* [Problem statement] The lines from the start of the listing through the line containing "pose proof (validate_claims_not_panic" should be printed exactly, and no other lines should be printed.

───

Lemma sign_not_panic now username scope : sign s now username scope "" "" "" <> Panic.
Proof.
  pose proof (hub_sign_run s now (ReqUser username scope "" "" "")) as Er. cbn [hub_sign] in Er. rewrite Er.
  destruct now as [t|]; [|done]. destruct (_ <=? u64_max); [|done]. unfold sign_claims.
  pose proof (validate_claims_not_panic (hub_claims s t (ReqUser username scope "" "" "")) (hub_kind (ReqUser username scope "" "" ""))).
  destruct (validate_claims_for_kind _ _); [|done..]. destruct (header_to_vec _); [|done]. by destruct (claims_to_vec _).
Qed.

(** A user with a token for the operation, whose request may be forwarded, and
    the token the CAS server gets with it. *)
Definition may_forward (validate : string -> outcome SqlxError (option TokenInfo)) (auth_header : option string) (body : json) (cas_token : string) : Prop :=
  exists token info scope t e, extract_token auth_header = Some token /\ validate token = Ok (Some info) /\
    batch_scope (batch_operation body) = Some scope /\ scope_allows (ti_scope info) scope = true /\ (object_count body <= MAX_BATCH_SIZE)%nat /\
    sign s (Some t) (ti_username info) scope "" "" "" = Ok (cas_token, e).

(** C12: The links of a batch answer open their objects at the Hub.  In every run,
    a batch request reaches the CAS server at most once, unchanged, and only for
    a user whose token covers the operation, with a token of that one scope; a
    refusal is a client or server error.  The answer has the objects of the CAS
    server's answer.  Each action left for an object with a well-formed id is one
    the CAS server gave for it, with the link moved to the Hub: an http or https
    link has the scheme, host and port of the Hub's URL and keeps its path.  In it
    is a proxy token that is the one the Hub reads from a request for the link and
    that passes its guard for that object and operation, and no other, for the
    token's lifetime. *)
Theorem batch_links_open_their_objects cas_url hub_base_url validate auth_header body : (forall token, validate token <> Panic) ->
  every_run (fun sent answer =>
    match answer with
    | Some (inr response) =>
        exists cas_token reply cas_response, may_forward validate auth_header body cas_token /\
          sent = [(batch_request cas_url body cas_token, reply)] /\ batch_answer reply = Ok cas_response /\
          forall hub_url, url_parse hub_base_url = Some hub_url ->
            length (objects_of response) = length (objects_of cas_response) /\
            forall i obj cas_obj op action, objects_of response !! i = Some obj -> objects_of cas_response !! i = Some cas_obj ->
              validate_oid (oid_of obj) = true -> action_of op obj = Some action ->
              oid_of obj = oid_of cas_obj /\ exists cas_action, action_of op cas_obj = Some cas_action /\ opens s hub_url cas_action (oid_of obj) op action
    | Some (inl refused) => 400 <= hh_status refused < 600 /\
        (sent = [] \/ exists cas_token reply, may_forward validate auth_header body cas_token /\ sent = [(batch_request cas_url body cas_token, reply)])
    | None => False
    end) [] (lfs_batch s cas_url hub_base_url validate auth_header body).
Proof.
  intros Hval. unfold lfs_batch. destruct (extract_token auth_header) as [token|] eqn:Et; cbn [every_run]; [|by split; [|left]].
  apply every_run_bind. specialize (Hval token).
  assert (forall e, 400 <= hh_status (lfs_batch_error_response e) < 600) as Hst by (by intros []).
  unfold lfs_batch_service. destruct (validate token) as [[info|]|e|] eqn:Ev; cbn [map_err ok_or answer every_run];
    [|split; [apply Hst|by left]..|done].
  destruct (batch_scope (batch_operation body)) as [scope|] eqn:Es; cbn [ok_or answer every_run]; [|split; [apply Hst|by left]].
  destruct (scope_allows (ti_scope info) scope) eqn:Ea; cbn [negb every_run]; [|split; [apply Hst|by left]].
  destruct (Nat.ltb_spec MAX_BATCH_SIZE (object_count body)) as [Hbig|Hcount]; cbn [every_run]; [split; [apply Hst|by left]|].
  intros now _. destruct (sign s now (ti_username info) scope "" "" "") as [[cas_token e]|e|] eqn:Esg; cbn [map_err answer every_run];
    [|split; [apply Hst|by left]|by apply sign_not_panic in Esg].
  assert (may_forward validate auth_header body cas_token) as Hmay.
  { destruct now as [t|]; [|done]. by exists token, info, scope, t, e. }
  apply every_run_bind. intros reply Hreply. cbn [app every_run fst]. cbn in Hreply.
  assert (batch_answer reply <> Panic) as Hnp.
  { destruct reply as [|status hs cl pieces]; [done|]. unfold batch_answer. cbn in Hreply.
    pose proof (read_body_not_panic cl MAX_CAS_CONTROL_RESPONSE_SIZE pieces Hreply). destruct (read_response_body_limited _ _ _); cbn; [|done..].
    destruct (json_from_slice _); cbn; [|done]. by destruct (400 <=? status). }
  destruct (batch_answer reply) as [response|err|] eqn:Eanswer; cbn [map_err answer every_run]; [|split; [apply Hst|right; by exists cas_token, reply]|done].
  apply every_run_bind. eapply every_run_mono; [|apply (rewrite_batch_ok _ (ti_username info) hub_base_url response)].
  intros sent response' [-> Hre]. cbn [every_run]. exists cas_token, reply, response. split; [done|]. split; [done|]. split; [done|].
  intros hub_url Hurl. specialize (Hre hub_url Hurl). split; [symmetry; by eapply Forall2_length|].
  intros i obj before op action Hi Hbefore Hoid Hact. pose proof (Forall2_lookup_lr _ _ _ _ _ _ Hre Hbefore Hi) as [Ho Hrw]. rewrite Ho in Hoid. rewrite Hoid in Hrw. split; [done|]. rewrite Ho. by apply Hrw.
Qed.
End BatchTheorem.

───

* [Solution below]
Lemma sign_not_panic now username scope : sign s now username scope "" "" "" <> Panic.
Proof.
  pose proof (hub_sign_run s now (ReqUser username scope "" "" "")) as Er. cbn [hub_sign] in Er. rewrite Er.
  destruct now as [t|]; [|done]. destruct (_ <=? u64_max); [|done]. unfold sign_claims.
  pose proof (validate_claims_not_panic (hub_claims s t (ReqUser username scope "" "" "")) (hub_kind (ReqUser username scope "" "" ""))).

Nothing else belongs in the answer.